When I view it online using a regular computer, the pictures are huge.

I will try to fix this later.

Sent from my SM-N900T using Tapatalk


----------



## kamal (Apr 21, 2009)

Good luck and nice start....but with such a small volume you will need to ensure you top off water very regularly or the salinity swings will destroy the tank quickly

Sent from my SGH-I747M using Tapatalk


----------



## des (Jul 30, 2011)

One great thing about small tank is you can afford to do water changes more frequently. 

I would suggest keeping the temperature of the water in your tank in the low range 23-24°C to reduce the water evaporation.

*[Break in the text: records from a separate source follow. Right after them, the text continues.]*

(** C3.  For every sanitised base name and every listing of the
    directory, the collision check appends ["_01"] once when
    [base + ".pdf"] is among the existing names and otherwise leaves the
    base alone, for any set of existing names; it does so even when
    [base + "_01.pdf"] exists as well.  The extension is the literal
    ["pdf"] of the source. *)
Theorem deduplicate_single_suffix (unicode_lower : str -> str)
    (base : str) (listing : list str) :
  forallb in_word_class base = true ->
  let final := deduplicate base (existing_pdfs unicode_lower listing) in
  (forall existing : list str,
     (In (base ++ lit ".pdf") existing ->
        deduplicate base existing = base ++ lit "_01")
     /\ (~ In (base ++ lit ".pdf") existing -> deduplicate base existing = base))
  /\ (In (base ++ lit ".pdf") listing -> final = base ++ lit "_01")
  /\ (~ In (base ++ lit ".pdf") listing -> final = base)
  /\ (In (base ++ lit ".pdf") listing ->
      In (base ++ lit "_01" ++ lit ".pdf") listing -> final = base ++ lit "_01")
  /\ deduplicate (lit "report") (existing_pdfs unicode_lower [lit "report.pdf"])
     = lit "report_01"
  /\ deduplicate (lit "report") (existing_pdfs unicode_lower [lit "other.pdf"])
     = lit "report".
Proof.
  intros Hbase final.
  pose proof (existing_pdfs_member unicode_lower base listing Hbase) as Hmem.
  split; [intros existing; split;
          [apply deduplicate_member | apply deduplicate_fresh]|].
  split; [intros H; apply deduplicate_member, Hmem, H|].
  split; [intros H; apply deduplicate_fresh; rewrite Hmem; exact H|].
  split; [intros H _; apply deduplicate_member, Hmem, H|].
  split; reflexivity.
Qed.

Lemma deduplicate_single_suffix_witness :
  deduplicate (lit "report")
    (existing_pdfs lower_keep [lit "report.pdf"; lit "report_01.pdf"])
  = lit "report_01".
Proof.
  apply (proj1 (proj2 (proj2 (proj2
           (deduplicate_single_suffix lower_keep (lit "report")
              [lit "report.pdf"; lit "report_01.pdf"] eq_refl)))));
    [left; reflexivity | right; left; reflexivity].
Defined.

What corals do you plan to add?


----------



## KJSMSW (Mar 24, 2014)

kamal said:


> Good luck and nice start....but with such a small volume you will need to ensure you top off water very regularly or the salinity swings will destroy the tank quickly
> 
> Sent from my SGH-I747M using Tapatalk


Yes, definitely. I will have to keep an eye on not just salinity but all of the parameters.

Small tanks can be a pain with fluctuation!


----------



## KJSMSW (Mar 24, 2014)

des said:


> One great thing about small tank is you can afford to do water changes more frequently.
> 
> I would suggest keeping the temperature of the water in your tank in the low range 23-24°C to reduce the water evaporation.
> 
> What corals do you plan to add?


Water changes are definitely less expensive.

Unfortunately, the heater that I have currently is non-adjustable and is factory set to 78, so I cannot change the temperature. I have thought of maybe changing the top to make it more "air tight" to reduce that evaporation.

As for corals, I haven't thought all that far ahead yet. 

I'm just looking at making sure the parameters are all set, first.

I know some people aren't a fan of them, but to be honest, I love Xenia's, so I might put one of those in the tank if I can find a small one.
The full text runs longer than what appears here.